Les noces de diamant du nucléaire français

Publié Par Arnaud Daguin, le dans Énergie et matières premières

Par Arnaud Daguin.

Le mois dernier, le nucléaire a fêté son soixantième anniversaire en France. Aujourd’hui décriée par beaucoup, l’énergie atomique reste encore l’énergie la plus répandue dans l’Hexagone et certains pays qui l’avaient délaissée la plébiscitent à nouveau.

L’invention de l’énergie nucléaire, sur fond de guerre froide

En France, l’histoire du nucléaire a démarré sur le site de Marcoule, dans le Gard, avec le lancement de la première pile atomique le 28 septembre 1956. En pleine guerre froide, l’organisation d’une industrie nucléaire réjouit à l’époque le général de Gaulle qui y voit une force supplémentaire pour le pays, à la fois utile pour la reconstruction mais aussi pour la défense nationale. Dans les années 50 et 60, la France se dote alors de neuf réacteurs.

Le parc nucléaire français voit sa taille considérablement augmentée après le choc pétrolier de 1979. La crise qui suivit a poussé le gouvernement à appuyer sa politique énergétique en faveur du nucléaire et à renforcer sa filière dans l’optique de garantir au pays une certaine indépendance énergétique. Une quarantaine de réacteurs sont ainsi apparus en France dans les années 80.

Aujourd’hui, l’industrie nucléaire en France, constituée de 19 centrales et de 58 réacteurs de différents niveaux de puissance, représente 75 % de l’électricité du pays. Le nucléaire reste la première source de production d’électricité dans l’Hexagone, une filière portée par EDF qui assure la gestion de l’ensemble du parc national. Un âge d’or cependant contrarié par un élan contestataire qui souhaite en finir avec la prédominance de l’atome dans le modèle énergétique national.

De nos jours, il est en effet de bon ton de taper sur cette énergie pour satisfaire une conscience collective nourrie par un mouvement anti-nucléaire très présent en France. Le gouvernement a ainsi voté dans sa loi de transition énergétique un objectif de réduction du nucléaire, avec l’ambition de faire tomber sa part à 50 % du modèle énergétique d’ici à 2025.
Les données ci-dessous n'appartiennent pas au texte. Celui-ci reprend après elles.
(** * Stream framing of package irc (stream.go)

    A shallow embedding of [Conn], [Decoder] and [Encoder] together with
    the two collaborators the Go code relies on: the transport behind
    [io.ReadWriteCloser] and the buffered reader of package [bufio].

    Conventions.
    - A Go [[]byte] and a Go [string] are both [list byte].
    - A Go [error] value is an element of [error]; [nil] is [None].
    - A pointer to a transport is a location in the [store] of a [World];
      two fields that hold the same location alias the same transport.
    - A call that never returns is [Block]; a nil dereference is [Panic]. *)

From Stdlib Require Import Strings.Byte Lia.
From stdpp Require Import base list strings.

Local Open Scope list_scope.

(** ** Bytes and errors *)

(** [const delim byte = '\n'] *)
Definition delim : byte := x0a.

Inductive error : Type :=
| EOF                      (* io.EOF *)
| ErrClosed                (* use of a closed transport *)
| ErrShortWrite            (* the transport stopped accepting bytes *)
| ErrNoProgress            (* io.ErrNoProgress, raised by bufio *)
| ErrDial (reason : string)  (* net.Dial failed *)
| ErrIO (code : nat).      (* any other transport failure *)

Inductive outcome (A : Type) : Type :=
| Ret (a : A)
| Block
| Panic.
Arguments Ret {A} a.
Arguments Block {A}.
Arguments Panic {A}.

(** ** The transport

    The read side is a script: the answers the next [Read] calls will
    give, each a chunk of bytes and the error returned with it.  When the
    script is used up the transport answers [eos] forever, or blocks when
    [eos] is [None].  The write side records the payload of every [Write]
    call and the bytes it accepted; [room] bounds how many more bytes are
    accepted.  [closes] counts the [Close] calls received. *)

Record Transport : Type := mkTransport {
  incoming : list (list byte * option error);
  eos : option error;
  outgoing : list byte;
  writes : list (list byte);
  room : option nat;
  closes : nat
}.

Definition set_incoming (t : Transport) (i : list (list byte * option error)) : Transport :=
  mkTransport i (eos t) (outgoing t) (writes t) (room t) (closes t).

Definition closed (t : Transport) : bool := 0 <? closes t.

(** [Read(p)] with [len(p) = cap]: at most [cap] bytes of the next chunk;
    the error of the chunk is delivered with its last bytes. *)
Definition tread (t : Transport) (cap : nat)
  : option (list byte * option error * Transport) :=
  if closed t then Some ([], Some ErrClosed, t)
  else match incoming t with
       | [] => match eos t with
               | Some e => Some ([], Some e, t)
               | None => None
               end
       | (bs, e) :: rest =>
           if length bs <=? cap
           then Some (bs, e, set_incoming t rest)
           else Some (firstn cap bs, None, set_incoming t ((skipn cap bs, e) :: rest))
       end.

(** One byte onto the wire, when there is room for it. *)
Definition tput (t : Transport) (x : byte) : option Transport :=
  match room t with
  | Some 0 => None
  | Some (S k) =>
      Some (mkTransport (incoming t) (eos t) (outgoing t ++ [x]) (writes t) (Some k) (closes t))
  | None =>
      Some (mkTransport (incoming t) (eos t) (outgoing t ++ [x]) (writes t) None (closes t))
  end.

(** The transport takes the bytes of a payload one after the other and
    stops at the first one it cannot take. *)
Fixpoint tsend (t : Transport) (p : list byte) (n : nat) : nat * option error * Transport :=
  match p with
  | [] => (n, None, t)
  | x :: q =>
      match tput t x with
      | Some t' => tsend t' q (S n)
      | None => (n, Some ErrShortWrite, t)
      end
  end.

(** Entering [Write(p)]: the call is recorded. *)
Definition tenter (t : Transport) (p : list byte) : Transport :=
  mkTransport (incoming t) (eos t) (outgoing t) (writes t ++ [p]) (room t) (closes t).

Definition twrite (t : Transport) (p : list byte) : nat * option error * Transport :=
  let t := tenter t p in
  if closed t then (0, Some ErrClosed, t) else tsend t p 0.

Definition tclose (t : Transport) : option error * Transport :=
  (if closed t then Some ErrClosed else None,
   mkTransport (incoming t) (eos t) (outgoing t) (writes t) (room t) (S (closes t))).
Le nucléaire, un « atout évident » pour Ségolène Royal

Pleinement engagée dans une lutte difficile contre les dérives climatiques, la France veut réduire sa dépendance au nucléaire en favorisant la montée des énergies renouvelables, ces dernières étant considérées comme le marchepied idéal vers un avenir à la fois durable et responsable. Pourtant, malgré ce que laisse entendre le gouvernement en abordant la fermeture de ses centrales les plus anciennes, il sait que l’instauration du nouveau modèle énergétique français ne peut se passer du nucléaire pour avoir lieu.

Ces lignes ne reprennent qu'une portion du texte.